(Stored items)
************

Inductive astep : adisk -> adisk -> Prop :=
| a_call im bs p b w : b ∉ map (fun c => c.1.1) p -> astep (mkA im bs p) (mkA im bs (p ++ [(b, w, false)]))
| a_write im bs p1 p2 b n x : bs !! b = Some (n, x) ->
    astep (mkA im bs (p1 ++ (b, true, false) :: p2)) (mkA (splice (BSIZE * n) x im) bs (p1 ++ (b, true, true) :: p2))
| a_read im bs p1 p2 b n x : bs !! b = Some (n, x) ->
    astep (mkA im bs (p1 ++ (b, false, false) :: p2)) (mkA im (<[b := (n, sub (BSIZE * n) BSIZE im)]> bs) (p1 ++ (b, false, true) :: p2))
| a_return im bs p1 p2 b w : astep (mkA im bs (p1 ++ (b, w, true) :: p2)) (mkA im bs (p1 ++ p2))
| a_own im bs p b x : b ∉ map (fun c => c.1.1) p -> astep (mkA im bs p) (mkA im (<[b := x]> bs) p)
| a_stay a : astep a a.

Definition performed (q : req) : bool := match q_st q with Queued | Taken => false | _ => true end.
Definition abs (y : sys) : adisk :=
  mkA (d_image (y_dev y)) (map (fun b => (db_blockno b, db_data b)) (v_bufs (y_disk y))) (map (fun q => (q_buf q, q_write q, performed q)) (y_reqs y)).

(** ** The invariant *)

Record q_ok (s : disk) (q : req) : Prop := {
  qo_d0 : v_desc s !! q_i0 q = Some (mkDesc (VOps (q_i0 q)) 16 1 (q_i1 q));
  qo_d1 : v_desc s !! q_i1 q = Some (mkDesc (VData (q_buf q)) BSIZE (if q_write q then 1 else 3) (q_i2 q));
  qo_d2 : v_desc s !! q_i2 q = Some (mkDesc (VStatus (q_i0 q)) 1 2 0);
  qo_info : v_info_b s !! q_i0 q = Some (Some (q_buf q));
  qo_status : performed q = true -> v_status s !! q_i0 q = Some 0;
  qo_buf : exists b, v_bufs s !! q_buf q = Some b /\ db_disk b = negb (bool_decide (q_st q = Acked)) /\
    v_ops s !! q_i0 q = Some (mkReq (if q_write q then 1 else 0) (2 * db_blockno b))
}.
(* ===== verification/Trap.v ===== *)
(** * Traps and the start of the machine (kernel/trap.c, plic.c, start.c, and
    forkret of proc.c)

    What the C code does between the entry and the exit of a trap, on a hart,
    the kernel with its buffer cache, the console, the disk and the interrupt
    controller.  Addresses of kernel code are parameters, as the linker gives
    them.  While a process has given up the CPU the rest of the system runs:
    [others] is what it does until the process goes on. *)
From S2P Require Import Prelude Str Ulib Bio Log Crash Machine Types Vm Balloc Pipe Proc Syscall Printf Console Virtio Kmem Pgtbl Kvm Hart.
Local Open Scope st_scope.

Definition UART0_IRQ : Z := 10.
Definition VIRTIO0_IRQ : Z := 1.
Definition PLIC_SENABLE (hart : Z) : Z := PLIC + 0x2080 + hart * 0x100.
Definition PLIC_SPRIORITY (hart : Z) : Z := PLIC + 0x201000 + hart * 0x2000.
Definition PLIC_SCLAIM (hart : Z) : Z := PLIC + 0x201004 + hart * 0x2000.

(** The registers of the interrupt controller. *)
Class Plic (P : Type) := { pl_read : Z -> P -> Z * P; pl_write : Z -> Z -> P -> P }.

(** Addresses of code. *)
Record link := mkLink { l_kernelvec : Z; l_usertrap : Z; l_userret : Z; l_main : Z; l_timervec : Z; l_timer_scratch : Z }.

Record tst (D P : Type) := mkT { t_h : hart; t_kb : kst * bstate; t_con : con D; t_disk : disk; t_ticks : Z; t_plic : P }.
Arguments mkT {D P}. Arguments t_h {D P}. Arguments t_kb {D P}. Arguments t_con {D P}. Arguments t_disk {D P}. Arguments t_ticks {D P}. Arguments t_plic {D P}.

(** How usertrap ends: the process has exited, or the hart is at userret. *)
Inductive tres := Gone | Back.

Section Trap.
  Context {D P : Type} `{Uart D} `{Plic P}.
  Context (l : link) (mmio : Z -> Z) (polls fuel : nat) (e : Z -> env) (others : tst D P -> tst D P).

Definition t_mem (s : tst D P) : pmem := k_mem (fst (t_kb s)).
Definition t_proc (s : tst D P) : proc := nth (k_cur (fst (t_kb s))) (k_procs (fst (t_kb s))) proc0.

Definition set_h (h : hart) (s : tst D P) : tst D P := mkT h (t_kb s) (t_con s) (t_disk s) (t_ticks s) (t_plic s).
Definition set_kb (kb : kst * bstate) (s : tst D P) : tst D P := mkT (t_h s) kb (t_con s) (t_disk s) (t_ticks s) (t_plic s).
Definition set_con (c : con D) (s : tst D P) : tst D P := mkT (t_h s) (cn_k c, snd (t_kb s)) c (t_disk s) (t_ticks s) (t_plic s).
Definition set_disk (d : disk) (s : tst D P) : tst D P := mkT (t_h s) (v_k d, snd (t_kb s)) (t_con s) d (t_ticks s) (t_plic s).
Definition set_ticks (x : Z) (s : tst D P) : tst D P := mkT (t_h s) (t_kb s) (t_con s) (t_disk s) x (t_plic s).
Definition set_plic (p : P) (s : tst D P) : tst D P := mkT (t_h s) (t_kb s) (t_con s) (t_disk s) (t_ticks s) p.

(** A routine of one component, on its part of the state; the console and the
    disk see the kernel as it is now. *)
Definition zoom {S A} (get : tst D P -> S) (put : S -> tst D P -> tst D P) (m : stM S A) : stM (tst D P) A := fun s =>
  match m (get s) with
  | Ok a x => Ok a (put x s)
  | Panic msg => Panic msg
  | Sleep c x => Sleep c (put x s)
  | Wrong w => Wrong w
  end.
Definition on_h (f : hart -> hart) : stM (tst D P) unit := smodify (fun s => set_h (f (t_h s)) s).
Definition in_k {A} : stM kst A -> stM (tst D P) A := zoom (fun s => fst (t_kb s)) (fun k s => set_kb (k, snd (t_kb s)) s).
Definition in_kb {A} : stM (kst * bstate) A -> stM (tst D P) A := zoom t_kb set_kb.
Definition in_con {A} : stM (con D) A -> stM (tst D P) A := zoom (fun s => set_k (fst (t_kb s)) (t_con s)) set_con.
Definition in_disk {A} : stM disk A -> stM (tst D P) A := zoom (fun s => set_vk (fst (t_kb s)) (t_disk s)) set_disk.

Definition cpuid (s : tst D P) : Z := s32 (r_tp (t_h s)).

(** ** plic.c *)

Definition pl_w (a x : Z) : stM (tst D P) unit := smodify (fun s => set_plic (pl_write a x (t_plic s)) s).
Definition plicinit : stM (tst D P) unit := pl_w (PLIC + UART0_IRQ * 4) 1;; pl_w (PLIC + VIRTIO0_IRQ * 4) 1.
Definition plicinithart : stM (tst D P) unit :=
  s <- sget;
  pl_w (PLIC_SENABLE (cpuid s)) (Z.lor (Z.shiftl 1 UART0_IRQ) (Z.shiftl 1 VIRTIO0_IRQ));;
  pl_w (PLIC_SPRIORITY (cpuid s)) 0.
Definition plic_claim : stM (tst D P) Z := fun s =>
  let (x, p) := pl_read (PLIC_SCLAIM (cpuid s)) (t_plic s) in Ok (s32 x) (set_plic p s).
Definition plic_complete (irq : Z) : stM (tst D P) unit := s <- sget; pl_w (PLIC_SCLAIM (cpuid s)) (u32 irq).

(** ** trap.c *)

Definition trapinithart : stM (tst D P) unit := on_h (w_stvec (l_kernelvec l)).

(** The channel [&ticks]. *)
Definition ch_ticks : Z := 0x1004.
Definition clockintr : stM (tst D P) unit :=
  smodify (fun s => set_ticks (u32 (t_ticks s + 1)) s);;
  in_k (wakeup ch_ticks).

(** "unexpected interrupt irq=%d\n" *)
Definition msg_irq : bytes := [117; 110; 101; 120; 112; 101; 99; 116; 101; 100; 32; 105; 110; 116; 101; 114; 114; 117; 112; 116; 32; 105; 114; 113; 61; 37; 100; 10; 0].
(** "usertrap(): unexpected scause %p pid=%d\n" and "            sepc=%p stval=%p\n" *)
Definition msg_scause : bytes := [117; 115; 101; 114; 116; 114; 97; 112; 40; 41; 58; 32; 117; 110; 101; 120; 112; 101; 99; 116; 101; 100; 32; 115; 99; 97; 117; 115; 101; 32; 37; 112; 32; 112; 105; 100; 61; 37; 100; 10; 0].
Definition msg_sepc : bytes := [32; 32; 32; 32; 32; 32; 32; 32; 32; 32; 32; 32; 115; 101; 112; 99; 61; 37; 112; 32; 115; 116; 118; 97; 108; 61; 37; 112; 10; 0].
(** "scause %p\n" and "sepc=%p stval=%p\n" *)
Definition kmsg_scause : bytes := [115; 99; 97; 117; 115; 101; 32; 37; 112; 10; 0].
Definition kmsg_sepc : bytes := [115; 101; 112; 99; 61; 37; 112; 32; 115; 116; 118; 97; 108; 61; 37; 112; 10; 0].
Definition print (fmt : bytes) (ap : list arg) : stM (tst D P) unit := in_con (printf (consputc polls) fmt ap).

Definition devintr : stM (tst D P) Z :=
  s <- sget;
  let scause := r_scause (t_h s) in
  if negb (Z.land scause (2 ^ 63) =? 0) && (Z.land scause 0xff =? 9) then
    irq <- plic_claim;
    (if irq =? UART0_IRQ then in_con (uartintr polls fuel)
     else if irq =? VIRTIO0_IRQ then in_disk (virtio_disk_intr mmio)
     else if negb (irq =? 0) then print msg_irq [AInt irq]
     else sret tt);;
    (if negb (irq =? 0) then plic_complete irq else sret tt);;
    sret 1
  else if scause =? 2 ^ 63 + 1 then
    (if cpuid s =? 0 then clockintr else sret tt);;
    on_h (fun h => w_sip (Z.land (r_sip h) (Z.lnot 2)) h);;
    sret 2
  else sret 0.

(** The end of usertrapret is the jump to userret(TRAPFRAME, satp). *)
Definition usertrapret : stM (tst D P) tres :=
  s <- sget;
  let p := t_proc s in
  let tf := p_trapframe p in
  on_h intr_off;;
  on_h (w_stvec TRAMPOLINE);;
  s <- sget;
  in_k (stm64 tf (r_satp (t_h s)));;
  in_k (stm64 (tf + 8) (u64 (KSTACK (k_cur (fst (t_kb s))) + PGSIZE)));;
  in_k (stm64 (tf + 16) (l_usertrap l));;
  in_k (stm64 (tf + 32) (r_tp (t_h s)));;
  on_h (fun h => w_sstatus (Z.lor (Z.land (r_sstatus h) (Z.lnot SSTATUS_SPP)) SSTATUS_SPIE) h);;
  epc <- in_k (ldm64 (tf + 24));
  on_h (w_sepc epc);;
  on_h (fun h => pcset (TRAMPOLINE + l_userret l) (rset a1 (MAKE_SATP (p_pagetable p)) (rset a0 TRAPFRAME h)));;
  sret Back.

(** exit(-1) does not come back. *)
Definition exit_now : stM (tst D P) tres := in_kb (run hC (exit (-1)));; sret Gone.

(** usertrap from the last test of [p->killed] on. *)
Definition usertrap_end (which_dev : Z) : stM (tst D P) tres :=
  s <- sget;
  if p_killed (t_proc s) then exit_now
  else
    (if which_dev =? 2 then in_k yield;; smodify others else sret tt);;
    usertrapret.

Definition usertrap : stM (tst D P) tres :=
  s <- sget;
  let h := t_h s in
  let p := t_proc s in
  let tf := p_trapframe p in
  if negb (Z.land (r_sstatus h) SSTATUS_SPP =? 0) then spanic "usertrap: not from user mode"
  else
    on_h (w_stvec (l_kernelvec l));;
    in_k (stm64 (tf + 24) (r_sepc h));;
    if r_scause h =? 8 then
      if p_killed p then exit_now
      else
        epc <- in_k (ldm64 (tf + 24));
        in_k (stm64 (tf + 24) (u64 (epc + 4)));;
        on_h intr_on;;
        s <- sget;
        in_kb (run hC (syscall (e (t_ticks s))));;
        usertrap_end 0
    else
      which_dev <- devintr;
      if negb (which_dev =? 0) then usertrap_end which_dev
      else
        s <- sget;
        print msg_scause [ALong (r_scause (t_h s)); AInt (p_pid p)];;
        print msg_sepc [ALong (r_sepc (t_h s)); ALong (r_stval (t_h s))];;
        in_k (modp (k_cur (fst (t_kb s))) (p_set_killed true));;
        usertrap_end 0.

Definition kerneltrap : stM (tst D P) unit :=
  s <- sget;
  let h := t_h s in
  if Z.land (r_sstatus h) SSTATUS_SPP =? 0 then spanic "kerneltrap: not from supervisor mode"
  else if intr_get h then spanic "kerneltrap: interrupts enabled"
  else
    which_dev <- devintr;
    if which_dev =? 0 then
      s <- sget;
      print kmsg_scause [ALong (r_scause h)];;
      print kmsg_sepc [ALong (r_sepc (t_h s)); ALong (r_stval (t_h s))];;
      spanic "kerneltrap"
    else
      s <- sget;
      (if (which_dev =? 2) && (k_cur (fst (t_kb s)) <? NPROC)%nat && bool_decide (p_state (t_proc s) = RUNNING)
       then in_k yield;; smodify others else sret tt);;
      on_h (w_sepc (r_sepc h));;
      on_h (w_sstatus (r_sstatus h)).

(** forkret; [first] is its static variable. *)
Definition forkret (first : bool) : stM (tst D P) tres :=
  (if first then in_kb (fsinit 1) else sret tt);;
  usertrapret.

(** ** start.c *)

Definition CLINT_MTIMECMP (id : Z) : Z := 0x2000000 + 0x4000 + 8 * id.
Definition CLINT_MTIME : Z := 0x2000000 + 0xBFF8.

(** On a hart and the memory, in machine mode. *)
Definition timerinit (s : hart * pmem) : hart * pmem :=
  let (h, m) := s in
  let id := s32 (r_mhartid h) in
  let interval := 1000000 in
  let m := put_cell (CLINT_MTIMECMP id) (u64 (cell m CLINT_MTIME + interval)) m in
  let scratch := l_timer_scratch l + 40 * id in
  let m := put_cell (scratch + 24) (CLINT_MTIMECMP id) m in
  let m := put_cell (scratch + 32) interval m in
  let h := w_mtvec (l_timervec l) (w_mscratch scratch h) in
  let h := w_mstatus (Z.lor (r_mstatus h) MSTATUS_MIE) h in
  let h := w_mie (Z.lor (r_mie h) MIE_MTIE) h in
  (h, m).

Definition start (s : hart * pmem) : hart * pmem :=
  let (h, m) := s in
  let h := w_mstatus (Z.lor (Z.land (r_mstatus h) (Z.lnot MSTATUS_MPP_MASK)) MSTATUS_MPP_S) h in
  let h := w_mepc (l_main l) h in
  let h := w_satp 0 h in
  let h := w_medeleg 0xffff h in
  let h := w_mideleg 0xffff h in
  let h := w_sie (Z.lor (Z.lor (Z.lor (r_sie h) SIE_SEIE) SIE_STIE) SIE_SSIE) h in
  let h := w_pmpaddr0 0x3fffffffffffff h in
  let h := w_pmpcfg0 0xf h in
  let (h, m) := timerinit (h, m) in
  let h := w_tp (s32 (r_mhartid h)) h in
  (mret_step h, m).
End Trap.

************

### Task requirements
Where the line with "qo_d1 : v_desc" ends, your copy should end too; please return exactly the lines from the first line of the data through it.

### Answer box
Inductive astep : adisk -> adisk -> Prop :=
| a_call im bs p b w : b ∉ map (fun c => c.1.1) p -> astep (mkA im bs p) (mkA im bs (p ++ [(b, w, false)]))
| a_write im bs p1 p2 b n x : bs !! b = Some (n, x) ->
    astep (mkA im bs (p1 ++ (b, true, false) :: p2)) (mkA (splice (BSIZE * n) x im) bs (p1 ++ (b, true, true) :: p2))
| a_read im bs p1 p2 b n x : bs !! b = Some (n, x) ->
    astep (mkA im bs (p1 ++ (b, false, false) :: p2)) (mkA im (<[b := (n, sub (BSIZE * n) BSIZE im)]> bs) (p1 ++ (b, false, true) :: p2))
| a_return im bs p1 p2 b w : astep (mkA im bs (p1 ++ (b, w, true) :: p2)) (mkA im bs (p1 ++ p2))
| a_own im bs p b x : b ∉ map (fun c => c.1.1) p -> astep (mkA im bs p) (mkA im (<[b := x]> bs) p)
| a_stay a : astep a a.

Definition performed (q : req) : bool := match q_st q with Queued | Taken => false | _ => true end.
Definition abs (y : sys) : adisk :=
  mkA (d_image (y_dev y)) (map (fun b => (db_blockno b, db_data b)) (v_bufs (y_disk y))) (map (fun q => (q_buf q, q_write q, performed q)) (y_reqs y)).

(** ** The invariant *)

Record q_ok (s : disk) (q : req) : Prop := {
  qo_d0 : v_desc s !! q_i0 q = Some (mkDesc (VOps (q_i0 q)) 16 1 (q_i1 q));
  qo_d1 : v_desc s !! q_i1 q = Some (mkDesc (VData (q_buf q)) BSIZE (if q_write q then 1 else 3) (q_i2 q));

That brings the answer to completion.